ABSTRACT Bacterial laccases exhibit relatively high optimal reaction temperatures and possess a broad substrate spectrum, thereby expanding the range of potential applications for laccase enzymes. This study aims to investigate the molecular evolution of bacterial laccases using computational 3D‐structure prediction and molecular docking tools such as AlphaFold2, Metal3D, AutoDockVina, and Rosetta. We isolated a bacterium with laccase activities from fecal samples from a Hermann's tortoise ( Testudo hermanni ) , identified it as Klebsiella michiganensis using 16S rRNA sequencing and nanopore genome sequencing, and then identified a sequence encoding a laccase with a predicted molecular weight of approximately 27.5 kDa.
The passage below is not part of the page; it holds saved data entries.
Lemma shown_write text s t :
  printable s -> fits (text ++ s) -> shown text t -> shown (text ++ s) (write s t) /\ above (write s t) = above t.
Proof using H0.
  intros Hs Hf [[n Hr] Hc]. unfold fits in Hf. rewrite app_assoc, length_app in Hf.
  destruct (write_text s t Hs) as (H1 & H2 & H3); [by rewrite Hc|]. split; [|done].
  split; [|rewrite H2, Hc, !length_app; lia]. exists (n - length s). rewrite H1, Hr, Hc. rewrite (app_assoc prompt).
  rewrite take_app_length, drop_app_ge, drop_blanks by lia. rewrite <- !app_assoc. do 4 f_equal. lia.
Qed.

Lemma shown_erase text x t :
  fits (text ++ [x]) -> shown (text ++ [x]) t -> shown text (write erase_last t) /\ above (write erase_last t) = above t.
Proof using H0.
  intros Hf [[n Hr] Hc]. unfold fits in Hf. rewrite app_assoc, length_app in Hc, Hf. cbn [length] in Hc, Hf.
  destruct (write_erase t) as (H1 & H2 & H3); [lia|rewrite Hr, Hc, !length_app; cbn [length]; lia|lia|]. split; [|done].
  split; [|rewrite H2, Hc; lia]. exists (S n). rewrite H1, Hr, Hc.
  rewrite <- (app_assoc text), (app_assoc prompt). replace (length (prompt ++ text) + 1 - 1) with (length (prompt ++ text)) by lia.
  rewrite take_app_length, drop_app_ge by lia. replace (length (prompt ++ text) + 1 - length (prompt ++ text)) with 1 by lia.
  by rewrite <- app_assoc.
Qed.

Context (Hprompt : printable prompt).

Lemma shown_redraw text t :
  printable text -> fits text -> shown text (redraw_prompt prompt text t) /\ above (redraw_prompt prompt text t) = above t.
Proof using H0 Hprompt.
  intros Ht Hf. unfold fits in Hf. rewrite length_app in Hf.
  unfold redraw_prompt. destruct (write_return t) as (A1 & A2 & A3). set (t1 := write [creturn] t) in *.
  destruct (write_text prompt t1 Hprompt) as (B1 & B2 & B3); [lia|]. set (t2 := write prompt t1) in *. rewrite A2 in B1, B2.
  destruct (write_text text t2 Ht) as (C1 & C2 & C3); [rewrite B2; lia|]. set (t3 := write text t2) in *.
  destruct (write_clear t3) as (D1 & D2 & D3); [rewrite C2, B2; lia|]. cbn [Nat.add] in B1, B2. split; [|congruence].
  split; [|rewrite D2, C2, B2, length_app; lia]. exists 0. rewrite D1, C2, C1, B2, B1, take_0, app_nil_l. cbn [repeat].
  rewrite app_nil_r, take_app_length, app_assoc, <- length_app. by rewrite take_app_length.
Qed.

Context (Hsize : 0 < buf_size) (Hhist : Forall printable history).

(** What one key makes of the screen. *)
Lemma read_key_shown e input t :
  editor_ok history buf_size e -> shown (e_buf e) t -> fits (e_buf e) ->
  (forall e' input', read_key history buf_size e input = Editing e' input' -> fits (e_buf e')) ->
  match read_key_tty prompt history buf_size e input t with
  | (Editing e' _, t') => shown (e_buf e') t' /\ above t' = above t
  | (Line text, t') =>
      text = push_char buf_size newline (e_buf e) /\ above t' = above t ++ [row t] /\ row t' = [] /\ column t' = 0
  | (EndOfInput, t') => t' = t
  end.
Proof using H0 Hprompt Hsize Hhist.
  intros He Ht Hf Hfs. unfold read_key in Hfs. unfold read_key_tty. destruct (read_bytes 1 input) as [[|ch b] rest]; [done|].
  destruct (_ || _). { destruct (write_next t) as (A1 & A2 & A3). by split_and!. }
  destruct (bool_decide _); [destruct (e_buf e) eqn:Eb; [done|by rewrite Eb]|].
  destruct (_ || _).
  { destruct (e_buf e) as [|x buf] eqn:Eb; [by rewrite Eb|]. cbn [e_buf with_buf].
    destruct (exists_last (l := x :: buf) ltac:(done)) as (init & y & E). rewrite E in Ht |- *. rewrite length_app. cbn [length].
    rewrite Nat.add_sub, take_app_length. rewrite E in Hf. by eapply shown_erase. }
  destruct (bool_decide _).
  { destruct (read_bytes 2 rest) as [[|x [|y [|]]] rest2]; try done. destruct (negb _); [done|]. destruct (bool_decide _).
    - destruct (0 <? e_index e); [|done]. apply shown_redraw; [|by eapply Hfs]. apply (eo_buf _ _ _ (key_up_ok history buf_size Hsize Hhist e He)).
    - destruct (bool_decide _); [|done]. destruct (_ <? _); [|done]. apply shown_redraw; [|by eapply Hfs].
      apply (eo_buf _ _ _ (key_down_ok history buf_size Hsize Hhist e He)). }
  destruct (isprint ch) eqn:Ep; [|done]. unfold push_char in Hfs. destruct (_ <? _); [|done]. cbn [e_buf with_buf].
  apply shown_write; [by apply Forall_singleton|by eapply (Hfs (with_buf _ _))|done].
Qed.

(** The row that stays on the screen. *)
Definition left_behind (text : cstr) (t t' : T) : Prop :=
  exists b n, printable b /\ (text = b ++ [newline] \/ text = b) /\
    above t' = above t ++ [prompt ++ b ++ repeat " "%char n] /\ row t' = [] /\ column t' = 0.

Lemma readline_loop_shown fuel e input t :
  editor_ok history buf_size e -> shown (e_buf e) t -> length (concat input) < fuel ->
  (forall e' input', edits history buf_size e input e' input' -> fits (e_buf e')) ->
  match readline_loop_tty prompt history buf_size fuel e input t with
  | (Line text, t') => left_behind text t t'
  | (EndOfInput, t') => above t' = above t
  | (Editing _ _, _) => False
  end.
Proof using H0 Hprompt Hsize Hhist.
  revert e input t. induction fuel as [|fuel IH]; intros e input t He Ht Hf Hfs; [lia|]. cbn [readline_loop_tty].
  pose proof (read_key_shown e input t He Ht (Hfs _ _ (ed_done _ _ _ _))
    (fun e' i' H => Hfs _ _ (ed_key _ _ _ _ _ _ _ _ H (ed_done _ _ _ _)))) as Hk. pose proof (read_key_ok history buf_size Hsize Hhist e input He) as Hr.
  pose proof (fun e' i' H e2 i2 H2 => Hfs e2 i2 (ed_key _ _ _ _ e' i' _ _ H H2)) as Hnext.
  rewrite <- (read_key_tty_reading e input t) in Hr, Hnext. destruct (read_key_tty _ _ _ _ _ _) as [[text| |e' input'] t']; cbn [fst] in Hr, Hnext.
  - destruct Hk as (-> & Ha & Hrow & Hcol). destruct Ht as [[n Hn] _]. exists (e_buf e), n. split_and!; [apply (eo_buf _ _ _ He)| |by rewrite Ha, Hn|done|done].
    unfold push_char. destruct (_ <? _); auto.
  - by subst.
  - destruct Hk as [Hs Ha]. destruct Hr as [He' Hl]. specialize (IH e' input' t' He' Hs ltac:(lia) (Hnext _ _ eq_refl)). unfold left_behind in *. by rewrite Ha in IH.
Qed.
End Screen.

(** Lines that are shown on the way are no longer than an entry of the history and all that is typed. *)
Section Lengths.
Context (history : list cstr) (buf_size total bound : nat)
  (Htotal : total <= bound) (Hlong : forall h, h ∈ history -> length h + total <= bound).

Definition within (e : line_editor) (left : nat) : Prop :=
  left <= total /\ length (e_buf e) + left <= bound /\ forall s, e_scratch e = Some s -> length s + left <= bound.

Lemma entry_within i left : left <= total -> length (load_history_entry history buf_size i) + left <= bound.
Proof using Htotal Hlong.
  intros Hl. unfold load_history_entry. destruct (history !! i) as [h|] eqn:E; [|cbn; lia].
  specialize (Hlong h (list_elem_of_lookup_2 _ _ _ E)). pose proof (length_take h (buf_size - 1)). unfold snprintf_s. lia.
Qed.

Lemma read_key_within e input e' input' :
  read_key history buf_size e input = Editing e' input' -> within e (length (concat input)) -> within e' (length (concat input')).
Proof using Htotal Hlong.
  intros Hk (H1 & H2 & H3). pose proof (read_key_shrinks history buf_size _ _ _ _ Hk) as Hs. unfold read_key in Hk.
  assert (forall d, within d (length (concat input)) -> within d (length (concat input'))) as Hless.
  { intros d (D1 & D2 & D3). split_and!; [lia|lia|]. intros s Es. specialize (D3 s Es). lia. }
  assert (within e (length (concat input))) as He by done.
  destruct (read_bytes 1 input) as [[|ch b] rest]; [done|].
  destruct (_ || _); [done|]. destruct (bool_decide _); [destruct (e_buf e); [done|injection Hk as <- <-; auto]|].
  destruct (_ || _).
  { injection Hk as <- <-. apply Hless. split_and!; [done| |exact H3]. cbn [e_buf with_buf]. rewrite length_take. lia. }
  destruct (bool_decide _).
  { destruct (read_bytes 2 rest) as [[|x [|y [|]]] rest2]; try (injection Hk as <- <-; by apply Hless).
    destruct (negb _); [injection Hk as <- <-; by apply Hless|]. destruct (bool_decide _); [|destruct (bool_decide _)]; injection Hk as <- <-; [| |by apply Hless].
    - apply Hless. unfold key_up. destruct (e_index e) as [|i]; [done|]. split_and!; cbn [e_buf e_scratch]; [done|by apply entry_within|].
      intros s. destruct (e_scratch e) as [z|] eqn:Ez; intros [= <-]; auto.
    - apply Hless. unfold key_down. destruct (_ <? _); [|done]. split_and!; cbn [e_buf e_scratch]; [done| |exact H3].
      destruct (_ =? _); [|by apply entry_within]. destruct (e_scratch e) as [z|] eqn:Ez; cbn; [by apply H3|lia]. }
  destruct (isprint ch); injection Hk as <- <-; [|by apply Hless]. split_and!; [lia| |intros s Es; specialize (H3 s Es); cbn in *; lia].
  cbn [e_buf with_buf]. unfold push_char. destruct (_ <? _); [rewrite length_app; cbn [length]; lia|lia].
Qed.

Lemma edits_within e input e' input' :
  edits history buf_size e input e' input' -> within e (length (concat input)) -> within e' (length (concat input')).
Proof using Htotal Hlong. induction 1 as [|e1 i1 e2 i2 e3 i3 Hk _ IH]; [done|]. intros H. by eapply IH, read_key_within. Qed.
End Lengths.

Lemma short_lines_fit `{Terminal T} prompt history buf_size input e input' :
  length prompt + length (concat input) < width T ->
  (forall h, h ∈ history -> length prompt + length h + length (concat input) < width T) ->
  edits history buf_size (editor_start history) input e input' -> fits prompt (e_buf e).
Proof.
  intros H1 H2 He. unfold fits. rewrite length_app. set (n := width T) in *. clearbody n.
  destruct (edits_within history buf_size (length (concat input)) (n - length prompt - 1) ltac:(lia)
    ltac:(intros h Hh; specialize (H2 h Hh); lia) _ _ _ _ He) as (_ & Hb & _); [split_and!; cbn; [done|lia|done]|lia].
Qed.

(** C37: What is on the screen is what is handed over, as long as it fits in a row.  On a terminal whose
    cursor stands at the start of an empty row, and when at no time the prompt and the line being
    edited reach the right margin ([short_lines_fit] says when that is sure; the program does not
    ask for the width, see [long_line_stays]): whatever printable keys, controls and arrows arrive
    in whatever bursts, reading a line ends; it fails only when the terminal refuses its raw mode,
    and then nothing has changed.  The line is printable, fits its buffer with its NUL, and is the
    one the user sees: the row left behind is the prompt and the line, followed by nothing but
    blanks, after any typing, erasing and moving through the history, and the cursor is at the
    start of an empty row.  At the end of the input no row is added.  In both cases the mode of the
    terminal has been put back, unless the call that does so failed. *)
Theorem readline_on_screen {T} `{TerminalLaws T} prompt history buf_size input (k : console T)
  (Hsize : 0 < buf_size) (Hprompt : printable prompt) (Hhist : Forall printable history)
  (Hfits : forall e input', edits history buf_size (editor_start history) input e input' -> length (prompt ++ e_buf e) < width T)
  (Htty : k_tty k = true) (Hsaved : k_saved k = true) (Hrow : row (k_screen k) = []) (Hcol : column (k_screen k) = 0) :
  let '(r, k') := readline prompt history buf_size input k in
  let restored := k_raw k' = negb (default true (k_calls k !! 1)) in
  match r with
  | ReadFailed => head (k_calls k) = Some false /\ k_raw k' = k_raw k /\ k_screen k' = k_screen k
  | ReadEnd => restored /\ above (k_screen k') = above (k_screen k)
  | ReadLine text => restored /\ length text < buf_size /\ left_behind prompt text (k_screen k) (k_screen k')
  end.
Proof.
  unfold readline. destruct (Nat.eqb_spec buf_size 0) as [|_]; [lia|]. rewrite Htty. cbn [negb]. unfold enable_raw_mode. rewrite Htty, Hsaved.
  cbn [negb orb]. destruct k as [tty saved raw calls t]. cbn [k_tty k_saved k_raw k_calls k_screen] in *. subst tty saved. cbn [tcsetattr k_calls k_screen].
  destruct (default true (head calls)) eqn:Ec; [|by destruct calls as [|[] calls]]. cbn [k_screen].
  assert (shown prompt [] (write prompt t) /\ above (write prompt t) = above t) as [Hs Ha].
  { pose proof (Hfits _ _ (ed_done _ _ _ _)) as Hp. cbn in Hp. rewrite app_nil_r in Hp.
    destruct (write_text prompt t Hprompt) as (A1 & A2 & A3); [by rewrite Hcol|]. rewrite Hrow, Hcol in A1. rewrite Hcol in A2. split; [|done]. split.
    - exists 0. by rewrite A1, take_nil, drop_nil.
    - by rewrite A2, app_nil_r. }
  assert (editor_ok history buf_size (editor_start history)) as He by (split; cbn; [by apply held_nil|done|lia]).
  pose proof (readline_loop_shown prompt history buf_size Hprompt Hsize Hhist (S (length (concat input))) _ input _ He Hs ltac:(lia) Hfits) as Hl.
  pose proof (readline_loop_ok history buf_size Hsize Hhist (S (length (concat input))) _ input He ltac:(lia)) as Hok.
  rewrite <- (readline_loop_tty_reading prompt history buf_size _ _ input (write prompt t)) in Hok.
  destruct (readline_loop_tty _ _ _ _ _ _ _) as [[text| |e' i'] t']; cbn [fst] in Hok; [| |done].
  - cbn. split; [by destruct calls as [|? [|[] ?]]|]. split; [apply Hok|]. unfold left_behind in *. by rewrite Ha in Hl.
  - cbn. split; [by destruct calls as [|? [|[] ?]]|]. by rewrite Hl, Ha.
Qed.
(* ===== verification/CliMain.v ===== *)
(** * [client/cli_main.c]: the command loop

    [parse_command] reads a line as the loop of [main] does, [run_command] is the dispatch,
    [docs_loop] the loop and [client_main] the handshake before it.  Lines come from a
    standard input that is not a terminal; [CliInput] models the editor on a terminal. *)

From S2P Require Import Prelude Cstr Json Proto CliInput CliState CliListing CliCommand.

(** ** Command lines *)

Inductive command :=
| Help
| View (flags : cstr)
| ListUsers
| Info (file : cstr)
| Create (file : cstr)
| Delete (file : cstr)
| Read (file : cstr)
| Stream (file : cstr)
| Checkpoint (file tag : cstr)
| ViewCheckpoint (file tag : cstr)
| Revert (file tag : cstr)
| ListCheckpoints (file : cstr)
| Write (file : cstr) (sentence : Z)
| AddAccess (file user : cstr) (write_perm : bool)
| RemAccess (file user : cstr)
| ReqAccess (file : cstr) (write_perm : bool)
| ViewReqs (sent : bool)
| HandleReq (file user action : cstr)
| Undo (file : cstr)
| Exec (file : cstr)
| Quit.

Inductive parsed :=
| NoCommand
| Unknown
| Message (text : cstr)
| Run (c : command).

Definition usage (s : string) : parsed := Message (line (cs "usage: " ++ cs s)).
Arguments usage s%_string_scope.

(** [strtok_r(NULL, " ", &save)] and [strtok_r(NULL, "", &save)] *)
Definition next_token (save : cstr) : option cstr * cstr := strtok_r [" "%char] save.
Definition rest_of_line (save : cstr) : option cstr := fst (strtok_r [] save).

Definition add_flag (x : ascii) (flags : cstr) : cstr :=
  if bool_decide (x = "a"%char) && negb (has_char "a" flags) then flags ++ ["a"%char]
  else if bool_decide (x = "l"%char) && negb (has_char "l" flags) then flags ++ ["l"%char]
  else flags.
Definition token_flags (token flags : cstr) : cstr :=
  match token with
  | x :: token => if bool_decide (x = "-"%char) then foldl (fun flags x => add_flag (to_lower x) flags) flags token else flags
  | [] => flags
  end.
(** A token takes a character at least. *)
Fixpoint view_flags (fuel : nat) (save flags : cstr) : cstr :=
  match fuel with
  | O => flags
  | S fuel =>
      match next_token save with
      | (Some token, save) => view_flags fuel save (token_flags token flags)
      | (None, _) => flags
      end
  end.
(* ===== verification/CliRequests.v ===== *)
(** * [client/cli_main.c]: what the client sends

    The request the name manager gets for a typed command, and the ends of the client's
    loops. *)

From S2P Require Import Prelude Cstr Json Proto CliInput CliState CliListing CliCommand CliMain.

(** ** What computations keep *)

Definition keeps {A} (R : relation client) (m : M A) : Prop := forall k, R k (snd (m k)).

(** A relation that holds between the states before and after each operation of a session
    with a storage server, hence before and after the session. *)
Class Framed (R : relation client) : Prop := {
  framed_order :: PreOrder R;
  framed_print s : keeps R (print s);
  framed_eprint s : keeps R (eprint s);
  framed_recv : keeps R net_recv_json;
  framed_stdin n : keeps R (read_stdin n);
  framed_connect : keeps R net_connect;
  framed_send host port payload : keeps R (net_send_json (SsConn host port) payload);
}.

#[export] Hint Resolve framed_print framed_eprint framed_recv framed_stdin framed_connect framed_send : cowrite.

Lemma keeps_ret {R : relation client} `{!Framed R} {A} (x : A) : keeps R (mret x).
Proof. intros k. by unfold mret, M_ret. Qed.

Lemma keeps_username {R : relation client} `{!Framed R} : keeps R get_username.
Proof. intros k. by unfold get_username. Qed.

Lemma keeps_bind {R : relation client} `{!Framed R} {A B} (m : M A) (f : A -> M B) : keeps R m -> (forall x, keeps R (f x)) -> keeps R (m ≫= f).
Proof.
  intros Hm Hf k. unfold mbind, M_bind. specialize (Hm k). destruct (m k) as [x k1]. etrans; [exact Hm|apply Hf].
Qed.

#[export] Hint Resolve keeps_ret keeps_username : cowrite.

(** A computation put together from others by case analysis. *)
Ltac frame :=
  repeat match goal with
  | |- keeps _ (mbind _ _) => apply keeps_bind; [|intros ?]
  | |- keeps _ (match ?x with _ => _ end) => destruct x
  | |- keeps _ (let _ := _ in _) => cbv zeta
  | |- keeps _ _ => solve [auto with cowrite typeclass_instances]
  end.

Section Framed.
Context {R : relation client} `{!Framed R}.

Lemma keeps_request host port payload : keeps R (send_request (SsConn host port) payload).
Proof using Type*. unfold send_request. frame. Qed.

Lemma keeps_error response : keeps R (print_error_response response).
Proof using Type*. unfold print_error_response. frame. Qed.

Lemma keeps_fail s : keeps R (fail_with s).
Proof using Type*. unfold fail_with. frame. Qed.

#[local] Hint Resolve keeps_request keeps_error keeps_fail : cowrite.

Lemma keeps_ss_read host port file user ticket : keeps R (ss_read host port file user ticket).
Proof using Type*. unfold ss_read. frame. Qed.

Lemma keeps_stream_loop n : keeps R (stream_loop n).
Proof using Type*. induction n as [|n IH]; cbn [stream_loop]; frame; done. Qed.

Lemma keeps_ss_stream host port file user ticket : keeps R (ss_stream host port file user ticket).
Proof using Type*. unfold ss_stream. frame. intros k. apply keeps_stream_loop. Qed.

Lemma keeps_edit_loop n host port : keeps R (edit_loop n (SsConn host port)).
Proof using Type*. induction n as [|n IH]; cbn [edit_loop]; frame; done. Qed.

Lemma keeps_edit_lines host port : keeps R (edit_lines (SsConn host port)).
Proof using Type*. intros k. apply keeps_edit_loop. Qed.

Lemma keeps_finish host port b : keeps R (finish_write (SsConn host port) b).
Proof using Type*. unfold finish_write. frame. Qed.

#[local] Hint Resolve keeps_edit_lines keeps_finish : cowrite.

Lemma keeps_ss_write host port file user ticket n : keeps R (ss_write_session host port file user ticket n).
Proof using Type*. unfold ss_write_session. frame. Qed.
End Framed.

#[export] Hint Resolve keeps_request keeps_error keeps_fail keeps_ss_read keeps_ss_stream
  keeps_ss_write : cowrite.

(** *** Messages for storage servers only *)

Definition servers_only (k k' : client) : Prop :=
  exists later, k_sent k' = k_sent k ++ later /\ Forall (fun x => fst x <> NmConn) later.

Lemma servers_only_same k k' : k_sent k' = k_sent k -> servers_only k k'.
Proof. intros H. exists []. by rewrite app_nil_r. Qed.

#[export] Instance servers_only_framed : Framed servers_only.
Proof.
  split.
  - split; [intros k; by apply servers_only_same|]. intros k1 k2 k3 (l1 & E1 & F1) (l2 & E2 & F2). exists (l1 ++ l2).
    by rewrite E2, E1, app_assoc, Forall_app.
  - intros s k. by apply servers_only_same.
  - intros s k. by apply servers_only_same.
  - intros k. by apply servers_only_same.
  - intros n k. apply servers_only_same. unfold read_stdin. destruct (k_stdin k); [done|]. by destruct (fgets_line _ _).
  - intros k. apply servers_only_same. unfold net_connect. by destruct (head (k_connects k)) as [[]|].
  - intros host port payload k. unfold net_send_json. cbn [snd]. destruct (default true _); [|by apply servers_only_same].
    exists [(SsConn host port, payload)]. split; [done|]. by repeat constructor.
Qed.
Expression of the corresponding, chemically synthesized DNA fragment resulted in the isolation of an active laccase. The enzyme showed considerable thermostability, retaining 21% of its activity after boiling for 30 min. Using state‐of‐the‐art information technology and machine learning techniques, we conducted 3D‐structure prediction on this sequence, predicted its copper‐ion binding sites, and validated these predictions through site‐directed mutagenesis and expression. Subsequently, we performed computer‐aided evolution studies on this sequence and found that 90% of the results from the selected mutations exhibited improved performance. In summary, this study not only revealed a novel laccase but also demonstrated an efficient approach for advancing research on the molecular evolution of bacterial laccases using cutting‐edge machine learning, next‐generation sequencing, traditional bioinformatics approaches, and laboratory techniques, providing an effective strategy for discovering and design new bacterial laccases.